◆ **Work required**: Please transcribe the data that follows exactly, from its first line through the line that contains "Proof. intros [H1".
Material provided below:
(** [ruby] has no entry in either catalog. *)
Lemma C8_witness :
  analyzeLanguageSpecific "var x = 1;" "ruby" = Normal []
  /\ checkCustomStyleRules "var x = 1;" (Some "ruby") =
     Normal (apply_style_rules javascript_style_rules "var x = 1;")
  /\ checkCustomStyleRules "var x = 1;" (Some "ruby") =
     checkCustomStyleRules "var x = 1;" (Some "javascript").
Proof.
  assert (Hp : ~ In "ruby" object_prototype_keys) by (apply not_in_by_eqb; reflexivity).
  destruct (C8_unknown_language "var x = 1;" "ruby" Hp) as [Hl Hs].
  split.
  - apply Hl. apply not_in_by_eqb. reflexivity.
  - apply Hs. apply not_in_by_eqb. reflexivity.
Defined.

(** The text has a match in every language catalog, and still the detector
    returns nothing for a language without an entry. *)
Lemma C8_language_analyzer_has_no_fallback :
  analyzeLanguageSpecific polyglot_text "ruby" = Normal []
  /\ forall language, In language (map fst languageRules) ->
       analyzeLanguageSpecific polyglot_text language <> Normal [].
Proof.
  split; [reflexivity|].
  intros language [<-|[<-|[<-|[<-|[]]]]]; vm_compute; discriminate.
Qed.

(* ================================================================== *)
(** * The range of the quality score *)
(* ================================================================== *)

Section QualityRange.
Local Open Scope Q_scope.

Lemma inject_Z_bounds (z a b : Z) :
  (a <= z <= b)%Z -> inject_Z a <= inject_Z z /\ inject_Z z <= inject_Z b.
Proof. intros [H1 H2]. now rewrite <- !Zle_Qle. Qed.

Lemma calculateReadability_at_most_90 (code : string) : (calculateReadability code <= 90)%Z.
Proof.
  unfold calculateReadability.
  set (avg := jsdiv _ _).
  assert (Havg : 0 <= avg).
  { apply jsdiv_nonneg; [apply num_nonneg|apply num_pos, split_lines_nonempty]. }
  assert (Hmin : 0 <= Math_min avg 100).
  { unfold Math_min. apply Q.min_glb; [exact Havg|discriminate]. }
  apply Z.max_lub; [|lia].
  destruct (Qlt_le_dec avg 10) as [L|L].
  - assert (H1 : jssub 100 (Math_min avg 100) <= 100) by (apply fl_upper; [lra|reflexivity]).
    assert (H2 : jssub (jssub 100 (Math_min avg 100)) 20 <= 80)
      by (apply fl_upper; [lra|reflexivity]).
    apply Z.le_trans with 80%Z; [|lia].
    rewrite <- (Math_round_Z 80). now apply Math_round_mono.
  - assert (Hm : 10 <= Math_min avg 100).
    { unfold Math_min. apply Q.min_glb; [exact L|discriminate]. }
    assert (H1 : jssub 100 (Math_min avg 100) <= 90) by (apply fl_upper; [lra|reflexivity]).
    rewrite <- (Math_round_Z 90). now apply Math_round_mono.
Qed.

Lemma weighted_score_range (r c d : Z) :
  (0 <= r <= 90)%Z -> (10 <= c <= 100)%Z -> (0 <= d <= 100)%Z ->
  (3 <= weighted_score r c d <= 96)%Z.
Proof.
  intros Hr Hc Hd. unfold weighted_score, weighted_sum.
  destruct (inject_Z_bounds _ _ _ Hr) as [Qr0 Qr1].
  destruct (inject_Z_bounds _ _ _ Hc) as [Qc0 Qc1].
  destruct (inject_Z_bounds _ _ _ Hd) as [Qd0 Qd1].
  change (inject_Z 0) with 0 in *. change (inject_Z 90) with 90 in *.
  change (inject_Z 10) with 10 in *. change (inject_Z 100) with 100 in *.
  set (d04 := lit (4 # 10)). set (d03 := lit (3 # 10)).
  assert (P4 : 0 < d04) by reflexivity. assert (P3 : 0 < d03) by reflexivity.
  assert (T1 : 0 <= jsmul (inject_Z r) d04 /\ jsmul (inject_Z r) d04 <= 36).
  { split; [apply fl_nonneg; nra|].
    apply Qle_trans with (fl (90 * d04)); [apply fl_mono; nra|]. vm_compute. discriminate. }
  assert (T2 : 3 <= jsmul (inject_Z c) d03 /\ jsmul (inject_Z c) d03 <= 30).
  { split.
    - apply Qle_trans with (fl (10 * d03)); [vm_compute; discriminate|apply fl_mono; nra].
    - apply Qle_trans with (fl (100 * d03)); [apply fl_mono; nra|]. vm_compute. discriminate. }
  assert (S1 : 0 <= jssub 100 (inject_Z d) /\ jssub 100 (inject_Z d) <= 100).
  { split; [apply fl_nonneg; lra|apply fl_upper; [lra|reflexivity]]. }
  assert (T3 : 0 <= jsmul (jssub 100 (inject_Z d)) d03
               /\ jsmul (jssub 100 (inject_Z d)) d03 <= 30).
  { split; [apply fl_nonneg; nra|].
    apply Qle_trans with (fl (100 * d03)); [apply fl_mono; nra|]. vm_compute. discriminate. }
  assert (A1 : 3 <= jsadd (jsmul (inject_Z r) d04) (jsmul (inject_Z c) d03)
               /\ jsadd (jsmul (inject_Z r) d04) (jsmul (inject_Z c) d03) <= 66).
  { split.
    - apply Qle_trans with (fl 3); [vm_compute; discriminate|apply fl_mono; lra].
    - apply fl_upper; [lra|reflexivity]. }
  split.
  - rewrite <- (Math_round_Z 3). apply Math_round_mono.
    apply Qle_trans with (fl 3); [vm_compute; discriminate|apply fl_mono; lra].
  - rewrite <- (Math_round_Z 96). apply Math_round_mono.
    apply fl_upper; [|reflexivity]. change (inject_Z 96) with 96. lra.
Qed.

End QualityRange.

(** X1.  For every text the quality scorer returns, and its score lies
    between 3 and 96: the readability is at most 90 and the complexity at
    least 10, so that neither 0 nor 100 is the score of a text. *)
Theorem X1_quality_score_between_3_and_96 (code : string) :
  exists r, getCodeQualityScore (JString code) = Normal r /\ 3 <= score r <= 96.
Proof.
  eexists. split; [reflexivity|]. cbn [score].
  pose proof (calculateComplexity_bounds code).
  pose proof (calculateDuplication_bounds code).
  pose proof (calculateReadability_bounds code).
  pose proof (calculateReadability_at_most_90 code).
  apply weighted_score_range; lia.
Qed.

(* ================================================================== *)
(** * Duplication, readability and the security scan *)
(* ================================================================== *)

(** X2.  A text whose lines are all distinct has the duplication 0. *)
Theorem X2_distinct_lines_have_no_duplication (code : string) :
  List.NoDup (split_lines code) -> calculateDuplication code = 0.
Proof.
  intros H. apply NoDup_ListNoDup in H.
  unfold calculateDuplication.
  rewrite (size_list_to_set (C := gset string) _ H).
  assert (E : (jsmul (jsdiv (num (length (split_lines code)) - num (length (split_lines code)))
                       (num (length (split_lines code)))) 100 == 0)%Q).
  { apply fl_zero.
    assert (E1 : (jsdiv (num (length (split_lines code)) - num (length (split_lines code)))
                    (num (length (split_lines code))) == 0)%Q).
    { apply fl_zero. unfold Qdiv. ring. }
    rewrite E1. ring. }
  now apply Math_round_zero.
Qed.

Lemma X2_witness :
  calculateDuplication "let a = 1;" = 0.
Proof.
  apply X2_distinct_lines_have_no_duplication. cbn. repeat constructor. intros [].
Defined.

(** X3.  A text with 100 code units or more for each of its lines, on
    average, has the readability 0. *)
Theorem X3_long_lines_are_unreadable (code : string) :
  (100 * length (split_lines code) <= String.length code)%nat ->
  calculateReadability code = 0.
Proof.
  intros H. unfold calculateReadability.
  set (avg := jsdiv _ _).
  assert (Havg : (100 <= avg)%Q).
  { change 100%Q with (fl 100). apply fl_mono.
    apply Qle_shift_div_l; [apply num_pos, split_lines_nonempty|].
    unfold num. change 100%Q with (inject_Z 100). rewrite <- inject_Z_mult, <- Zle_Qle. lia. }
  assert (Hmin : (Math_min avg 100 == 100)%Q) by (apply Q.min_r; exact Havg).
  destruct (Qlt_le_dec avg 10) as [L|L]; [exfalso; lra|].
  assert (E : (jssub 100 (Math_min avg 100) == 0)%Q) by (apply fl_zero; rewrite Hmin; ring).
  now rewrite (Math_round_zero _ E).
Qed.

Lemma X3_witness :
  calculateReadability (string_of_list_ascii (repeat "x"%char 100)) = 0.
Proof. apply X3_long_lines_are_unreadable. vm_compute. lia. Defined.

Section Security.

Lemma contains_trans (big code sub : string) :
  contains big code -> contains code sub -> contains big sub.
Proof.
  rewrite <- !includes_contains. unfold includes. rewrite !includes_chars_spec.
  intros [p [q ->]] [p' [q' ->]]. exists (p ++ p'), (q' ++ q).
  now rewrite <- !app_assoc.
Qed.

Lemma includes_mono (big code sub : string) :
  contains big code -> includes code sub = true -> includes big sub = true.
Proof.
  intros H1 H2. apply includes_contains. apply (contains_trans big code sub H1).
  now apply includes_contains.
Qed.

(** X4.  The scans are monotone: an issue reported for a text is reported
    for every text that contains it. *)
Theorem X4_security_issues_grow_with_the_text (big code : string) (i : issue) :
  contains big code ->
  (In i (getSecurityIssues code) -> In i (getSecurityIssues big))
  /\ (In i (checkDependencies code) -> In i (checkDependencies big)).
Proof.
  intros Hc. split.
  - unfold getSecurityIssues. rewrite !in_push_if. cbn [In].
    rewrite !orb_true_iff, !andb_true_iff, !orb_true_iff.
    pose proof (includes_mono big code) as M.
    intuition auto.
  - unfold checkDependencies. rewrite !in_push_if. cbn [In].
    pose proof (includes_mono big code) as M. intuition auto.
Qed.

Lemma X4_witness :
  In xss_issue (getSecurityIssues "if (ok) { x = eval(s); }").
Proof.
  apply (X4_security_issues_grow_with_the_text "if (ok) { x = eval(s); }" "eval(" xss_issue).
  - exists "if (ok) { x = ", "s); }". reflexivity.
  - cbn. now left.
Defined.

(** X5.  The security issues of a text are a sublist of the XSS, the SQL
    injection and the redirect issue, in this order: each at most once. *)
Theorem X5_security_issues_in_fixed_order (code : string) :
  sublist (getSecurityIssues code) [xss_issue; sql_issue; redirect_issue].
Proof.
  unfold getSecurityIssues, push_if.
  destruct (_ || _), (_ && _), (_ || _); cbn [app]; repeat constructor.
Qed.

End Security.

(* ================================================================== *)
(** * Numbers that are doubles *)
(* ================================================================== *)

Section Representable.
Local Open Scope Q_scope.

Lemma rne_compat (x y : Q) : x == y -> rne x = rne y.
Proof.
  intros E. apply Z.le_antisymm; apply rne_mono; rewrite E; apply Qle_refl.
Qed.

Lemma binade_compat (x y : Q) : 0 < x -> x == y -> binade x = binade y.
Proof.
  intros Hx E. assert (Hy : 0 < y) by now rewrite <- E.
  destruct (binade_spec y Hy) as [B1 B2].
  apply binade_unique; now rewrite E.
Qed.

Lemma fl_pos_compat_eq (x y : Q) : 0 < x -> x == y -> fl_pos x == fl_pos y.
Proof.
  intros Hx E. assert (Hy : 0 < y) by now rewrite <- E.
  apply Qle_antisym; apply fl_pos_mono; auto; rewrite E; apply Qle_refl.
Qed.

(** A positive number with at most 53 significant bits is a double. *)
Lemma fl_pos_representable (m k : Z) :
  (0 < m < 2 ^ 53)%Z -> fl_pos (inject_Z m * 2 ^ k) == inject_Z m * 2 ^ k.
Proof.
  intros Hm. set (x := inject_Z m * 2 ^ k).
  assert (Hm0 : 0 < inject_Z m) by (change 0 with (inject_Z 0); rewrite <- Zlt_Qlt; lia).
  assert (Hx : 0 < x).
  { unfold x. apply Qmult_lt_0_compat; [exact Hm0|apply pow2_pos]. }
  destruct (binade_spec x Hx) as [B1 B2].
  set (e := binade x) in *.
  assert (He : (e < 53 + k)%Z).
  { apply Qpower_lt_compat_l_inv with (q := 2); [|reflexivity].
    eapply Qle_lt_trans; [exact B1|]. unfold x.
    rewrite Qpower_plus by discriminate.
    apply Qmult_lt_compat_r; [apply pow2_pos|].
    rewrite <- pow2_Z by lia. rewrite <- Zlt_Qlt. lia. }
  assert (Hscaled : x / ulp x == inject_Z (m * 2 ^ (k - e + 52))).
  { unfold ulp. fold e. rewrite inject_Z_mult, pow2_Z by lia. unfold x.
    assert (P : 2 ^ (k - e + 52) * 2 ^ (e - 52) == 2 ^ k).
    { rewrite <- Qpower_plus by discriminate. now replace (k - e + 52 + (e - 52))%Z with k by ring. }
    apply Qeq_sym. apply Qmult_inj_r with (z := 2 ^ (e - 52)).
    - apply Qnot_eq_sym, Qlt_not_eq, pow2_pos.
    - unfold Qdiv. rewrite <- !Qmult_assoc, P.
      rewrite (Qmult_comm (/ _)), Qmult_inv_r; [ring|].
      apply Qnot_eq_sym, Qlt_not_eq, pow2_pos. }
  unfold fl_pos. rewrite (rne_compat _ _ Hscaled), rne_Z.
  unfold ulp. fold e. rewrite inject_Z_mult, pow2_Z by lia.
  rewrite <- Qmult_assoc, <- Qpower_plus by discriminate.
  now replace (k - e + 52 + (e - 52))%Z with k by ring.
Qed.

(** An integer or a half-integer below 2^52 is a double. *)
Lemma fl_half_integer (n : Z) : (0 <= n < 2 ^ 53)%Z -> fl (n # 2) == n # 2.
Proof.
  intros Hn. destruct (Z.eq_dec n 0%Z) as [->|N]; [reflexivity|].
  assert (E : n # 2 == inject_Z n * 2 ^ (-1)).
  { rewrite (Qmake_Qdiv n 2). reflexivity. }
  rewrite (fl_compat _ _ E), E.
  destruct (fl_cases (inject_Z n * 2 ^ (-1))) as [[H _]|[[H ->]|[H _]]].
  - exfalso. assert (0 < inject_Z n) by (change 0 with (inject_Z 0); rewrite <- Zlt_Qlt; lia).
    change (2 ^ (-1)) with (1 # 2) in H. lra.
  - apply fl_pos_representable. lia.
  - exfalso. assert (0 < inject_Z n) by (change 0 with (inject_Z 0); rewrite <- Zlt_Qlt; lia).
    change (2 ^ (-1)) with (1 # 2) in H. lra.
Qed.

Lemma fl_integer (n : Z) : (0 <= n < 2 ^ 52)%Z -> fl (inject_Z n) == inject_Z n.
Proof.
  intros Hn.
  assert (E : inject_Z n == (2 * n) # 2).
  { unfold Qeq. cbn. lia. }
  rewrite (fl_compat _ _ E), (fl_half_integer (2 * n)) by lia. now symmetry.
Qed.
End of Material provided.
◆ **Solution to the problem**:
(** [ruby] has no entry in either catalog. *)
Lemma C8_witness :
  analyzeLanguageSpecific "var x = 1;" "ruby" = Normal []
  /\ checkCustomStyleRules "var x = 1;" (Some "ruby") =
     Normal (apply_style_rules javascript_style_rules "var x = 1;")
  /\ checkCustomStyleRules "var x = 1;" (Some "ruby") =
     checkCustomStyleRules "var x = 1;" (Some "javascript").
Proof.
  assert (Hp : ~ In "ruby" object_prototype_keys) by (apply not_in_by_eqb; reflexivity).
  destruct (C8_unknown_language "var x = 1;" "ruby" Hp) as [Hl Hs].
  split.
  - apply Hl. apply not_in_by_eqb. reflexivity.
  - apply Hs. apply not_in_by_eqb. reflexivity.
Defined.

(** The text has a match in every language catalog, and still the detector
    returns nothing for a language without an entry. *)
Lemma C8_language_analyzer_has_no_fallback :
  analyzeLanguageSpecific polyglot_text "ruby" = Normal []
  /\ forall language, In language (map fst languageRules) ->
       analyzeLanguageSpecific polyglot_text language <> Normal [].
Proof.
  split; [reflexivity|].
  intros language [<-|[<-|[<-|[<-|[]]]]]; vm_compute; discriminate.
Qed.

(* ================================================================== *)
(** * The range of the quality score *)
(* ================================================================== *)

Section QualityRange.
Local Open Scope Q_scope.

Lemma inject_Z_bounds (z a b : Z) :
  (a <= z <= b)%Z -> inject_Z a <= inject_Z z /\ inject_Z z <= inject_Z b.
Proof. intros [H1 H2]. now rewrite <- !Zle_Qle. Qed.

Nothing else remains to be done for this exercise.